Jeff Blaine wrote:
FWIW, this appears to be the same problem I reported in April, but for Windows. https://lists.openafs.org/pipermail/openafs-info/2009-April/031127.html We are still working with our networking+VPN folks to try to determine if it's the same thing or not, as well as how to fix it.

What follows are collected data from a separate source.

(** * A shallow embedding of the openapi gateway (src/openapi/api.py)

    The gateway exposes REST routes over full-node RPC backends.  The
    routes are embedded as functions in a small state-and-exception monad:
    the state records the RPC calls issued, the log lines written and the
    response cache; Python exceptions are the left summand of the result. *)

From Stdlib Require Import ZArith Lia Ascii String.
From Stdlib Require Strings.Byte.
From stdpp Require Import base option list strings gmap pretty.

Local Open Scope Z_scope.
Local Open Scope string_scope.
Set Warnings "-register-all".

(** ** Data *)

(** Python [bytes]. *)
Abbreviation bytes := (list Byte.byte).

#[global] Instance byte_eq_dec : EqDecision Byte.byte := Byte.byte_eq_dec.

(** JSON values as Python sees them after [json.loads]: a dict is kept as an
    association list, in insertion order. *)
Inductive json :=
| JNull
| JBool (b : bool)
| JInt (n : Z)
| JStr (s : string)
| JList (l : list json)
| JDict (kv : list (string * json)).

(** The exceptions the routes raise, catch or let through.  Every one of them
    is a subclass of Python's [Exception]. *)
Inductive exn :=
| HTTPException (status_code : Z) (detail : string)
| ValueError (msg : string)
| KeyError (key : string)
| RpcError (msg : string)
| MalformedEncoding
| NotASingleton
| NotAnNFT
| UnsupportedNFTVersion
| UnrecognizedPuzzleLayer.

(** The ["coin"] entry of a coin record, as the RPC backend returns it. *)
Record CoinJson := {
  cj_parent_coin_info : string;
  cj_puzzle_hash : string;
  cj_amount : Z }.

(** A coin record of the RPC backend: the fields the routes read. *)
Record CoinRecord := {
  coin : CoinJson;
  spent : bool;
  confirmed_block_index : Z }.

(** The answer of [get_puzzle_and_solution]: two hex strings. *)
Record CoinSpend := {
  puzzle_reveal : string;
  solution : string }.

(** The answer of [push_tx]: the field the route reads. *)
Record PushTxResp := {
  status : json }.

(** [class UTXO(BaseModel)]. *)
Record UTXO := {
  parent_coin_info : string;
  puzzle_hash : string;
  amount : string }.

(** ** The RPC client and the chains *)

(** One RPC request, as recorded in the trace of the world. *)
Inductive RpcCall :=
| Call_get_coin_records_by_puzzle_hash (puzzle_hash : bytes) (include_spent_coins : bool)
| Call_get_coin_records_by_hint (hint : bytes) (include_spent_coins : bool) (start_height : Z)
| Call_get_puzzle_and_solution (coin_id : bytes) (height : Z)
| Call_push_tx (spend_bundle : json)
| Call_raw_fetch (method : string) (params : option json).

(** [FullNodeRpcClient]: what the backend answers to each request. *)
Record FullNodeRpcClient := {
  get_coin_records_by_puzzle_hash : bytes -> bool -> exn + list CoinRecord;
  get_coin_records_by_hint : bytes -> bool -> Z -> exn + list CoinRecord;
  get_puzzle_and_solution : bytes -> Z -> exn + CoinSpend;
  push_tx : json -> exn + PushTxResp;
  raw_fetch : string -> option json -> exn + json }.

(** [@dataclass class Chain]. *)
Record Chain := {
  id : string;
  network_name : string;
  network_prefix : string;
  client : FullNodeRpcClient }.

(** What a route hands back to the framework (and what the cache stores). *)
Inductive pyval :=
| VUtxos (data : list UTXO)
| VBalance (amount : Z)
| VNfts (data : list json)
| VJson (j : json).

(** ** The world and the monad *)

(** One [logger] call: the level, the format string and its arguments. *)
Inductive logarg :=
| LJson (j : json)
| LExn (e : exn).

Record LogRecord := {
  level : string;
  fmt : string;
  args : list logarg }.

Record World := {
  rpc_trace : list (string * RpcCall);
  log : list LogRecord;
  cache : gmap string (pyval * Z) }.

Definition M (A : Type) : Type := World -> (exn + A) * World.

Definition ret {A} (a : A) : M A := fun w => (inr a, w).
Definition raise {A} (e : exn) : M A := fun w => (inl e, w).
Definition bind {A B} (m : M A) (k : A -> M B) : M B :=
  fun w => match m w with
           | (inl e, w') => (inl e, w')
           | (inr a, w') => k a w'
           end.
Definition lift {A} (r : exn + A) : M A := fun w => (r, w).

Notation "x <- m ;; k" := (bind m (fun x => k))
  (at level 100, m at next level, right associativity).

(** [await chain.client.<method>(...)]: the request goes into the trace and the
    backend's answer (or its error) comes back. *)
Definition await_rpc {A} (chain : Chain) (c : RpcCall) (answer : exn + A) : M A :=
  fun w => (answer,
            {| rpc_trace := rpc_trace w ++ [(id chain, c)];
               log := log w; cache := cache w |}).

(** [logger.warning(fmt, args...)]. *)
Definition logger_warning (fmt : string) (args : list logarg) : M unit :=
  fun w => (inr tt,
            {| rpc_trace := rpc_trace w;
               log := log w ++ [{| level := "warning"; fmt := fmt; args := args |}];
               cache := cache w |}).

(** [asyncio.gather] over a list of awaitables, without [return_exceptions]:
    every awaitable is started; the answers come back in the order of the
    arguments, and an exception of one of them is raised to the awaiting
    caller.  (When several fail, the model raises the one that is first in
    argument order.) *)
Fixpoint gather {A} (aws : list (M A)) : M (list A) :=
  match aws with
  | [] => ret []
  | aw :: aws' =>
      fun w => match aw w with
               | (inl e, w') => (inl e, snd (gather aws' w'))
               | (inr a, w') =>
                   match gather aws' w' with
                   | (inl e, w'') => (inl e, w'')
                   | (inr l, w'') => (inr (a :: l), w'')
                   end
               end
  end.

(** [str(n)] on a Python [int]. *)
Definition str (n : Z) : string := pretty n.

(** [b.hex()] on Python [bytes]: two lower-case hexadecimal digits a byte. *)
Definition hex_digit (n : N) : ascii :=
  match String.get (N.to_nat n) "0123456789abcdef" with
  | Some c => c
  | None => "0"%char
  end.

Fixpoint bytes_hex (b : bytes) : string :=
  match b with
  | [] => ""
  | x :: b' =>
      String (hex_digit (Byte.to_N x / 16))
        (String (hex_digit (Byte.to_N x mod 16)) (bytes_hex b'))
  end.

(** ** Programs, coins and NFT records (the modules [.types] and [.nft]) *)

(** Modelled from the spec: the cons-pair tree of section 3 ([.types.Program]
    is not among the sources): a node is an atom, an immutable byte sequence,
    or a pair of two programs. *)
Inductive Program :=
| Atom (a : bytes)
| Pair (first rest : Program).

(** Modelled from the spec: the [Coin] of section 3 ([.types.Coin] is not among
    the sources). *)
Record Coin := {
  coin_parent_coin_info : bytes;
  coin_puzzle_hash : bytes;
  coin_amount : Z }.

(** Modelled from the spec: the [NFTInfo] of section 3 ([.nft] is not among the
    sources).  The route reads [owner] only, and compares it with a hex
    string. *)
Record NFTInfo := {
  launcher_id : string;
  owner : string;
  current_owner_did : option string;
  metadata_uris : list string;
  metadata_hash : string;
  license_uris : list string;
  royalty_address : string;
  royalty_percentage : Z;
  transfer_program_hash : string }.

(** Sequencing of plain results, for the code between two [await]s. *)
Definition and_then {A B} (r : exn + A) (k : A -> exn + B) : exn + B :=
  match r with
  | inl e => inl e
  | inr a => k a
  end.

Notation "'let?' x := r 'in' k" := (and_then r (fun x => k))
  (at level 10, x name, r at level 100, k at level 200).

(** A list comprehension whose element expression can raise. *)
Fixpoint comprehension {A B} (f : A -> exn + B) (l : list A) : exn + list B :=
  match l with
  | [] => inr []
  | a :: l' =>
      let? b := f a in
      let? bs := comprehension f l' in
      inr (b :: bs)
  end.

(** ** The routes *)

(** The keyword arguments the framework calls a route with; the key builders
    of the cache decorator receive them. *)
Record Kwargs := {
  kw_address : string;
  kw_chain : Chain }.

(** What api.py imports from the rest of the package ([.utils],
    [.utils.bech32m], [.nft], [.types]) and from [config.py]; none of them is
    among the sources, so the routes are stated over any implementation. *)
Class Package := {
  decode_puzzle_hash : string -> exn + (string * bytes);
  hexstr_to_bytes : string -> exn + bytes;
  Coin_from_json_dict : CoinJson -> exn + Coin;
  Program_fromhex : string -> exn + Program;
  get_nft_info : Coin -> Program -> Program -> exn + NFTInfo;
  NFTInfo_to_dict : NFTInfo -> json;
  settings_RPC_METHOD_WHITE_LIST : list string;
  settings_NFT_CHAIN_START_HEIGHT : gmap string Z }.

Section Api.

Context {package : Package}.

(** [app.state.chains]. *)
Variable chains : gmap string Chain.

Definition RPC_METHOD_WHITE_LIST : gset string :=
  list_to_set settings_RPC_METHOD_WHITE_LIST.

Definition decode_address (address prefix : string) : exn + bytes :=
  let body :=
    let? decoded := decode_puzzle_hash address in
    let (_prefix, puzzle_hash) := decoded : string * bytes in
    if decide (_prefix <> prefix) then inl (ValueError "wrong prefix")
    else inr puzzle_hash in
  match body with
  | inl (ValueError _) => inl (HTTPException 400 "Invalid Address")
  | r => r
  end.

Definition get_chain (chain : string) : M Chain :=
  match chains !! chain with
  | None => raise (HTTPException 400 "Ivalid Chain")
  | Some c => ret c
  end.

Definition coin_javascript_compat (coin : CoinJson) : UTXO :=
  {| parent_coin_info := cj_parent_coin_info coin;
     puzzle_hash := cj_puzzle_hash coin;
     amount := str (cj_amount coin) |}.

(** The [for] loop of [get_utxos]. *)
Fixpoint get_utxos_loop (coin_records : list CoinRecord) (data : list UTXO) : list UTXO :=
  match coin_records with
  | [] => data
  | row :: rows =>
      if spent row then get_utxos_loop rows data
      else get_utxos_loop rows (data ++ [coin_javascript_compat (coin row)])
  end.

Definition get_utxos (address : string) (chain : Chain) : M pyval :=
  pzh <- lift (decode_address address (network_prefix chain)) ;;
  coin_records <- await_rpc chain
    (Call_get_coin_records_by_puzzle_hash pzh false)
    (get_coin_records_by_puzzle_hash (client chain) pzh false) ;;
  ret (VUtxos (get_utxos_loop coin_records [])).

(** [sum] over a list of Python [int]s. *)
Definition sum (l : list Z) : Z := foldl Z.add 0 l.

Definition query_balance (address : string) (chain : Chain) : M pyval :=
  puzzle_hash <- lift (decode_address address (network_prefix chain)) ;;
  coin_records <- await_rpc chain
    (Call_get_coin_records_by_puzzle_hash puzzle_hash false)
    (get_coin_records_by_puzzle_hash (client chain) puzzle_hash false) ;;
  let amount :=
    sum (map (fun c => cj_amount (coin c))
             (filter (fun c => spent c = false) coin_records)) in
  ret (VBalance amount).

Definition create_transaction (spend_bundle : json) (chain : Chain) : M pyval :=
  let spb := spend_bundle in
  fun w =>
    match await_rpc chain (Call_push_tx spb) (push_tx (client chain) spb) w with
    | (inl (ValueError e), w') =>
        (_ <- logger_warning "sendtx: %s, error: %r" [LJson spb; LExn (ValueError e)] ;;
         raise (HTTPException 400 e)) w'
    | (inl e, w') => (inl e, w')
    | (inr resp, w') => (inr (VJson (JDict [("status", status resp)])), w')
    end.

Definition full_node_rpc (method : string) (params : option json) (chain : Chain) : M pyval :=
  if decide (method ∉ RPC_METHOD_WHITE_LIST) then
    raise (HTTPException 400 ("unspport chia rpc method: " ++ method))
  else
    r <- await_rpc chain (Call_raw_fetch method params)
           (raw_fetch (client chain) method params) ;;
    ret (VJson r).

(** The [for] loop of [list_nfts], over [zip(coin_records, pz_and_solutions)]. *)
Fixpoint list_nfts_loop (puzzle_hash : bytes) (rows : list (CoinRecord * CoinSpend))
    (data : list json) : exn + list json :=
  match rows with
  | [] => inr data
  | (coin_record, cs) :: rows' =>
      let? nft_coin := Coin_from_json_dict (coin coin_record) in
      let? puzzle := Program_fromhex (puzzle_reveal cs) in
      let? solution := Program_fromhex (solution cs) in
      match get_nft_info nft_coin puzzle solution with
      | inl e => list_nfts_loop puzzle_hash rows' data
      | inr nft_info =>
          if decide (owner nft_info <> bytes_hex puzzle_hash) then
            list_nfts_loop puzzle_hash rows' data
          else
            let nft_info_dict := NFTInfo_to_dict nft_info in
            list_nfts_loop puzzle_hash rows' (data ++ [nft_info_dict])
      end
  end.

(** The element of the list comprehension handed to [asyncio.gather]: the
    argument [hexstr_to_bytes(...)] is evaluated when the list is built, the
    request is issued when the awaitable runs. *)
Definition puzzle_and_solution_call (chain : Chain) (cr : CoinRecord) : exn + M CoinSpend :=
  let? coin_id := hexstr_to_bytes (cj_parent_coin_info (coin cr)) in
  inr (await_rpc chain
         (Call_get_puzzle_and_solution coin_id (confirmed_block_index cr))
         (get_puzzle_and_solution (client chain) coin_id (confirmed_block_index cr))).

Definition list_nfts (address : string) (chain : Chain) : M pyval :=
  puzzle_hash <- lift (decode_address address (network_prefix chain)) ;;
  start_height <- lift
    (match settings_NFT_CHAIN_START_HEIGHT !! network_name chain with
     | Some h => inr h
     | None => inl (KeyError (network_name chain))
     end) ;;
  coin_records <- await_rpc chain
    (Call_get_coin_records_by_hint puzzle_hash false start_height)
    (get_coin_records_by_hint (client chain) puzzle_hash false start_height) ;;
  calls <- lift (comprehension (puzzle_and_solution_call chain) coin_records) ;;
  pz_and_solutions <- gather calls ;;
  data <- lift (list_nfts_loop puzzle_hash (zip coin_records pz_and_solutions) []) ;;
  ret (VNfts data).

Have you tried the Windows registry setting rxMaxMtu? It needs to be 56 bytes less then the actually MTU. Cisco VPN appears to force a MTU of 1300 on the interface, so rxMaxMtu should be 1244. If you are having a fragmentation problem, ping can help, by setting the don't fragment bit and varying the size can help see what the limit is. On Windows: ping -f -l nnnn ... On Linux: ping -M do -s nnnn .... On the windows client that is failing, try: rxdebug 127.0.0.1 -port 7001 -peer -long ipconfig /all Look for the ifMTU nnnn natMTU nnnn maxMTU nnnn lines for each afs server. Also compare the IP numbers with the ip number in the ipconfig. As best as I can tell, The code in rx_kcommon.c tries to determine the ifMTU based on the addresses of the client and server. If they appear to be on the same class a, b, or c network, it may work by using the MTU from the matching interface. But none if the interfaces match at all, it defaults to using 1500, which can case fragmentation. Even in the Windows case I think this might happen. To test this I need to get off site. Will try tonight from home.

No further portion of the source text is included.